15. bölüm

58 5 113
                                    

"Megumi bu mu? Tanrım ne kadar tatlı bir bebek."

Önümdeki diken diken saçları olan çocuğu kucağıma alıp sevmeye başladım. Daha henüz yaşına bile girmeyen bir bebeğe göre büyük bir bedeni vardı. Babası ona iyi bakmış olmalıydı. 

Megumi ağlamak yerine beni tanımak için yüzümü kavradığında gülümsedim. Kaşları çatık bir şekilde beni inceliyordu.

Şu an Toji'nin otel odasındaydık. Boran'ın birkaç adamını benim otelimim orada gördüğümüzde eşyalarımı bile alamadan otelden ayrılıp onun oteline geçmiştik. O bizim bilet işlerimizi hallederken ben de bu küçük oğlan ile tanışıyordum.

"Toji... ben düşündüm biraz da, acaba ben çok mu acele karar verdim?"

Toji dediğim ile bakışlarını bana çevirip omuz silkti.

"Yani bu konuyu onunla konuşmadan kaçtın ama konuşsaydın ve seni aldattığını öğrenseydin kaçabilir miydin?"

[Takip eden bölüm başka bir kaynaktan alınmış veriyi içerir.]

(** The error handlers of two calls are the same object for React: both
    supplied with the same reference, or both left out with the same
    [loadingState] (the default is memoised on it). *)
Definition same_handler {V E P W : Type} (a a' : Args V E P W) : Prop :=
  match errorState a, errorState a' with
  | Some (i, _), Some (j, _) => i = j
  | None, None => loadingState_id a = loadingState_id a'
  | _, _ => False
  end.

End HookReferences.

(* ================================================================== *)
(** * The controls of the two tools                                     *)
(* ================================================================== *)

(** [RoundedToolCore], rounded-tool.tsx lines 166-195. *)
Module RoundedControls.
Import UploadSession.

(** The value the radius selector reports: [number | "custom"]. *)
Inductive RadiusChoice :=
| CustomRadius
| PresetRadius (value : Q).

(** The two state cells: [radius] and [isCustomRadius]. *)
Record Controls := {
  radius : Q;
  isCustomRadius : bool
}.

(** [handleRadiusChange], lines 176-183. *)
Definition handleRadiusChange (value : RadiusChoice) (c : Controls) : Controls :=
  match value with
  | CustomRadius => {| radius := radius c; isCustomRadius := true |}
  | PresetRadius v => {| radius := v; isCustomRadius := false |}
  end.

(** [onCustomValueChange={setRadius}] *)
Definition setRadius (value : Q) (c : Controls) : Controls :=
  {| radius := value; isCustomRadius := isCustomRadius c |}.

(** [selected={isCustomRadius ? "custom" : radius}] *)
Definition selected (c : Controls) : RadiusChoice :=
  if isCustomRadius c then CustomRadius else PresetRadius (radius c).

(** [if (!imageMetadata || !imageBlobUrl)]: the upload box is shown
    instead of the editor. *)
Definition shows_upload_box (d : Derived) : bool :=
  match imageMetadata d, imageBlobUrl d with
  | Some _, Some _ => false
  | _, _ => true
  end.

End RoundedControls.

(** [SVGToolCore], svg-tool.tsx lines 121-142 and 196-200. *)
Module SvgControls.
Import UploadSession.

(** [type Scale = "custom" | number] *)
Inductive Scale :=
| CustomScale
| PresetScale (value : Q).

(** The two stored values: [scale] and [customScale]. *)
Record Controls := {
  scale : Scale;
  customScale : Q
}.

(** [onChange={setScale}] *)
Definition setScale (value : Scale) (c : Controls) : Controls :=
  {| scale := value; customScale := customScale c |}.

(** [onCustomValueChange={setCustomScale}] *)
Definition setCustomScale (value : Q) (c : Controls) : Controls :=
  {| scale := scale c; customScale := value |}.

(** [const effectiveScale = scale === "custom" ? customScale : scale] *)
Definition effectiveScale (c : Controls) : Q :=
  match scale c with
  | CustomScale => customScale c
  | PresetScale v => v
  end.

(** [if (!imageMetadata)]: the upload box is shown instead of the
    editor. *)
Definition shows_upload_box (d : Derived) : bool :=
  match imageMetadata d with
  | Some _ => false
  | None => true
  end.

(** The [imageBlobUrl] the editor gives to the save button:
    [imageBlobUrl ?? ""]. *)
Inductive Source :=
| BlobUrl (u : Url)
| EmptySource.

Definition button_url (d : Derived) : Source :=
  match imageBlobUrl d with
  | Some u => BlobUrl u
  | None => EmptySource
  end.

End SvgControls.

(* ================================================================== *)
(** * The object URL of an export                                       *)
(* ================================================================== *)

(** [usedCanvasBlobUrl] and its cleanup, the same text in
    [useImageConverter] (lines 28-37, 53-54) and [useSvgConverter]
    (lines 20-29, 46-47). *)
Module ExportUrl.
Import UploadSession.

Başımı olumsuz anlamda salladım. Boran'ın beni asla bırakmayacağını biliyordum. Belki olayı biraz kendi köşemde araştırıp buna karar vermeliydim. O zaman neden şu anda karşımdaki adam ile gidiyordum?

"Araştırıp Boran'ın seni aldatmadığını öğrenirsen onun yanına gidersin. Karnında onun bebeğini taşıyorsun. Seni ne olursa olsun affeder."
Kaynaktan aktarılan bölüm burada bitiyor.